Directions: Return every line of the records that includes the string "call".
----- Information provided -----
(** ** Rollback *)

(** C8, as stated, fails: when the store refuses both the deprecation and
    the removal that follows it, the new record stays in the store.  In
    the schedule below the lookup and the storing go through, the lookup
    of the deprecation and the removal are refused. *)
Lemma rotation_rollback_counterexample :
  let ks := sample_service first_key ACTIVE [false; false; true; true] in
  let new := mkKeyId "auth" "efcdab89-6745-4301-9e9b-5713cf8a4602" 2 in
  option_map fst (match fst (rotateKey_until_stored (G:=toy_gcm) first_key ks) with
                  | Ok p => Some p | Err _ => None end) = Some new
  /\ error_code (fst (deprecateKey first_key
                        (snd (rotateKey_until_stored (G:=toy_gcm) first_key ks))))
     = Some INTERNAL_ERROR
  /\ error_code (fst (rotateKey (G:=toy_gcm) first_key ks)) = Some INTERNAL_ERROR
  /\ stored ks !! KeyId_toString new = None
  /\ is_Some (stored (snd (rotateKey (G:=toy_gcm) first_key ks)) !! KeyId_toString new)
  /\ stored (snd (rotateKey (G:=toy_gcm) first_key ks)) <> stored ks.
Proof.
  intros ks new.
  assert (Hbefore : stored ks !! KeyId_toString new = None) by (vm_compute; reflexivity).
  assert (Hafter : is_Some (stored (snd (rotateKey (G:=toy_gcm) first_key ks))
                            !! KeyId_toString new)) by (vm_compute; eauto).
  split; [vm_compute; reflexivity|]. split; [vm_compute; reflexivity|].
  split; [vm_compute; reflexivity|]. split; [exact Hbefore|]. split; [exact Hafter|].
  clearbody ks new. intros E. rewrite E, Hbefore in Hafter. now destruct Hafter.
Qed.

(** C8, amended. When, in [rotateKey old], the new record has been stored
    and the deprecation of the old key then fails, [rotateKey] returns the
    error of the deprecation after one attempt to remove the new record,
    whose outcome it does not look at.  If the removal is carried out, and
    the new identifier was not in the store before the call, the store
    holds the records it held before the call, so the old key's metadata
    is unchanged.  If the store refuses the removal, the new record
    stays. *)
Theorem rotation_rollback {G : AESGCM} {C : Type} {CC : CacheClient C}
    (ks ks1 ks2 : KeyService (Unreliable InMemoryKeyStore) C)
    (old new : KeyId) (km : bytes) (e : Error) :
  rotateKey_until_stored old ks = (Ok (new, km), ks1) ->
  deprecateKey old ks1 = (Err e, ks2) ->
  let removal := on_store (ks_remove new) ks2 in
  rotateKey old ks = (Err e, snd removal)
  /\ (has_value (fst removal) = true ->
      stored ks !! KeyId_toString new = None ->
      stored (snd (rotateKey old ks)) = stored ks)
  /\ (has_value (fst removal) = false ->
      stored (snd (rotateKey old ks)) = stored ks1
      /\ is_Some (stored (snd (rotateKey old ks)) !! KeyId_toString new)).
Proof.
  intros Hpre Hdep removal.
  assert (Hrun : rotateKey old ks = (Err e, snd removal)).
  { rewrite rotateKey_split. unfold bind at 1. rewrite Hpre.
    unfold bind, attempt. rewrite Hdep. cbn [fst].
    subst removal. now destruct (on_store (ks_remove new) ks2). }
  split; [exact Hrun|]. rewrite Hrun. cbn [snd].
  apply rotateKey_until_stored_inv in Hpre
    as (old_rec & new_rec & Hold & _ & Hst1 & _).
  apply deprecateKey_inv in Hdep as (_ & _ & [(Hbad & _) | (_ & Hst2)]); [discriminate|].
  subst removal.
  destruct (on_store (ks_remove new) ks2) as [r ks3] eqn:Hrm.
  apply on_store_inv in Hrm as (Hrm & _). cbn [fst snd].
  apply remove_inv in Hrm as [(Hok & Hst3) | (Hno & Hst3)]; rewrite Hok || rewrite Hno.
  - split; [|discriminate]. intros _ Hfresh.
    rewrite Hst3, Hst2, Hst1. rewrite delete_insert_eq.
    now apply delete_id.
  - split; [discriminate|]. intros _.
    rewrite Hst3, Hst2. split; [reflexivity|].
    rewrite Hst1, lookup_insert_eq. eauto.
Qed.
-----
Task response:
    the new identifier was not in the store before the call, the store
    holds the records it held before the call, so the old key's metadata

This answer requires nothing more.